放送研究と調査(月報) - 目次

各国の「放送界の動き」に関する情報を掲載しています。

放送界の動き

05.03.01韓国,放送委員会が地上波DMB6社を選定

韓国放送委員会は,3月28日,地上波を使って携帯電話などの移動体向けに映像,音声,データなどの放送サービスを行う地上波DMB(デジタル・マルチメディア放送)事業者6社の選定結果を発表した。申請を出していた10社のうち選定を受けたのは,地上放送事業者グループからKBS(韓国放送公社)と MBC(文化放送),SBS(ソウル放送)の3社,および非地上放送事業者グループからはYTN DMBと韓国DMB,KMMBの3社。

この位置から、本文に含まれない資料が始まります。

(** * url-shortener: short codes, the hot-URL cache and the URL service

    A shallow embedding of
      - server/utils/shortCode.js   (module [ShortCode]),
      - server/utils/cache.js       (module [UrlCache]),
      - server/utils/AppError.js    (module [AppError]),
      - server/models/Url.js        (module [Url]),
      - server/services/cleanupService.js, server/services/urlService.js
                                    (section [Service]),
      - server/controllers/urlController.js, [redirectUrl].

    Instants are the millisecond counts of [Date.now()], as [Z].  A JS [Map]
    is an association list in insertion order with one binding per key.
    The durable collection is the list of its documents. *)

From Stdlib Require Import List String Ascii ZArith Lia Bool Arith.
From Stdlib.Strings Require Import Byte.
Import ListNotations.
Local Open Scope string_scope.
Local Open Scope Z_scope.

Set Implicit Arguments.

(** ** JavaScript values reaching the service from a request body *)

Inductive Value : Type :=
| VUndefined
| VNull
| VBool (b : bool)
| VNum (n : Z)
| VStr (s : string).

(** [!v] is false exactly on the truthy values. *)
Definition truthy (v : Value) : bool :=
  match v with
  | VUndefined | VNull => false
  | VBool b => b
  | VNum n => negb (n =? 0)
  | VStr s => negb (s =? "")%string
  end.

(** A string-or-null parameter used as a condition ([if (customSlug)],
    [guestId && ...], [if (oldestKey)]): the empty string is falsy. *)
Definition truthy_str (o : option string) : bool :=
  match o with
  | Some s => negb (s =? "")%string
  | None => false
  end.

(** [x || null] on such a parameter. *)
Definition or_null (o : option string) : option string :=
  if truthy_str o then o else None.

(** Mongo ObjectIds; as objects they are always truthy. *)
Inductive ObjectId : Type := Oid (n : nat).

Definition oid_eqb (a b : ObjectId) : bool :=
  match a, b with Oid x, Oid y => Nat.eqb x y end.
(** * BrandForge: the colour analyser, the style extractor, the generation
      orchestrator and the archive export, embedded from the TypeScript
      sources and checked against the written specification.

    Conventions of the embedding.
    - A JavaScript string is a [string]: the sequence of bytes of its UTF-8
      encoding.  Every character the sources inspect is ASCII, except the
      white space matched by [\s] and [trim], whose multi-byte members are
      recognised by their encodings.
    - A JavaScript number is a real number of [R]; [Math.pow] on a positive
      base is [Rpower], [Math.max] and [Math.min] are [Rmax] and [Rmin].
    - A promise is modelled by its settlement: [Ok v] when it fulfils,
      [Err e] when it rejects.  Every value thrown in the sources is an
      [Error] object, and is kept as its [message]. *)

From Stdlib Require Import List String Ascii Bool Arith ZArith NArith Lia.
From Stdlib Require Import Reals Lra Permutation DecimalString.
Import ListNotations.

Local Open Scope string_scope.
Local Open Scope list_scope.

(* ================================================================== *)
(** ** ColorAnalyzer: [utils/colorUtils.ts] *)
(* ================================================================== *)

Module ColorUtils.

Record RGB : Type := mkRGB { r : Z; g : Z; b : Z }.

Record ColorMetrics : Type := mkColorMetrics {
  hex : string;
  contrastWhite : R;
  contrastBlack : R;
  accessibility : string
}.

(** The value of one character under [[a-f\d]] with the [i] flag, read as a
    base-16 digit the way [parseInt(_, 16)] reads it. *)
Definition hexDigit (c : ascii) : option Z :=
  let n := Z.of_nat (nat_of_ascii c) in
  if ((48 <=? n) && (n <=? 57))%Z then Some (n - 48)%Z
  else if ((97 <=? n) && (n <=? 102))%Z then Some (n - 87)%Z
  else if ((65 <=? n) && (n <=? 70))%Z then Some (n - 55)%Z
  else None.

(** [parseInt] of a two-character capture group. *)
Definition parseInt16 (hi lo : Z) : Z := (hi * 16 + lo)%Z.

(** The optional [#] at the head of the pattern. *)
Definition stripMarker (s : string) : string :=
  match s with
  | String "#" rest => rest
  | _ => s
  end.

(** [/^#?([a-f\d]{2})([a-f\d]{2})([a-f\d]{2})$/i.exec(hex)] followed by the
    three [parseInt] calls; [None] is the source's [null]. *)
Definition hexToRgb (hex : string) : option RGB :=
  match list_ascii_of_string (stripMarker hex) with
  | [c1; c2; c3; c4; c5; c6] =>
      match hexDigit c1, hexDigit c2, hexDigit c3,
            hexDigit c4, hexDigit c5, hexDigit c6 with
      | Some d1, Some d2, Some d3, Some d4, Some d5, Some d6 =>
          Some (mkRGB (parseInt16 d1 d2) (parseInt16 d3 d4) (parseInt16 d5 d6))
      | _, _, _, _, _, _ => None
      end
  | _ => None
  end.

Local Open Scope R_scope.

(** The callback mapped over [[r, g, b]] in [luminance]. *)
Definition channel (v : R) : R :=
  let v := v / 255 in
  if Rle_dec v 0.03928 then v / 12.92
  else Rpower ((v + 0.055) / 1.055) 2.4.

Definition luminance (r g b : R) : R :=
  let a := map channel [r; g; b] in
  nth 0 a 0 * 0.2126 + nth 1 a 0 * 0.7152 + nth 2 a 0 * 0.0722.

選定を受けた事業者は,4月中に放送委員会の許可推薦と情報通信部の周波数使用許可を受け,地上放送事業者各社は5月中に,非地上放送事業者各社は今年下半期に本放送を開始すると見られている。

懸案であった,衛星DMBに地上放送番組の再送信を認めるかどうかについては結論が見送られた。

05.03.01台湾公共テレビ,“総統侮辱”の歌放送で陳謝

台湾の公共テレビが3月27日の深夜に放送した音楽番組の中で,有名歌手の羅大佑氏が陳水扁総統を批判する「緑色テロ分子」と李登輝前総統を批判する「阿輝(李登輝氏のこと)が一匹の犬を飼う」という二曲の歌を歌った。これに対し李前総統を精神的リーダーと仰ぐ政党の台湾団結連盟が強く反発,記者会見を開いて公共テレビに陳謝と関係者の処分を要求した。公共テレビの関係者によると,羅氏は以前から他の商業テレビでこの歌を歌っていて問題にならなかったことや,羅氏の歌手としての影響力の大きさを考え,「芸術表現の一つ」として放送に踏み切ったという。政界からの批判を受けて公共テレビの胡元輝社長は,「公共テレビ法に個人の人格・尊厳を尊重するという規定がある」として,陳総統と李前総統に対して陳謝した。一方,野党側からは「芸術表現や言論の自由」を理由に公共テレビは陳謝すべきでないとの意見も出され,公共テレビでは4月中に幅広い関係者の意見を聞く座談会を開くなどして今後の放送のあり方を検討することになった。

05.03.01タイ,ネットと連動のVODサービス本格運用へ

タイ国内の固定電話を手がけるTOT(旧電話公団)と携帯電話最大手のAIS(Advanced Info Service)の合弁会社ADC(Advanced Data network Communications)は,3月24日,インターネットとビデオ配信が連動したサービスを開始した。TOTの固定電話加入者を対象に去年から準備を進めていたもので,パソコンでインターネットを利用しながら,セットトップボックスを設置したテレビで映画やスポーツ,音楽番組などのVOD (Video On Demand)サービスが楽しめる。

インターネットの利用料金は月額650バーツ(約1,780円)で,ビデオ番組は視聴した番組ごとに5~50バーツを支払う。加入時には,加入料金100バーツとモデムとセットトップボックスのレンタル保証金2,000バーツが必要となる。首都圏や主要都市を対象エリアとしており,今年は8万人,2年後には20万人の利用者を見込んでいる。

05.03.01マレーシアの第2有料TV,6月開局の見通し

衛星放送アストロに次ぐマレーシア第2の有料テレビとなるMiTVが,6月中にサービスを開始する模様だ。放送開始までに50以上のチャンネルを確保する予定。3月下旬で決定済みのチャンネルは,言語別で中国語チャンネル15,マレー語11,タミル語10など,中国語放送に力を入れている。MiTVはすでに,北京語ニュースや娯楽番組の24時間放送,中国CCTV-4と番組提供契約を結んでいる。

05.03.01豪ABC,第2の地上デジタルチャンネル開始

オーストラリアのABC(オーストラリア放送協会)は,3月7日から地上デジタル放送の第2チャンネル「ABC2」の放送を開始した。ABC2は,地上アナログのデジタルサイマル放送である「メインチャンネル」の時差放送のほか,子ども番組や若者向けのドラマ,ドキュメンタリー,芸術科学番組など独自番組も放送する。放送は1日13時間。ABCは2001年の地上デジタル放送開始と同時に,デジタル専用の「ABC Kids」と「Fly」の2チャンネルを放送していたが,2003年6月,財政難を理由に両チャンネルとも休止,今回はメインチャンネルの補完的役割をするABC2を発足させた。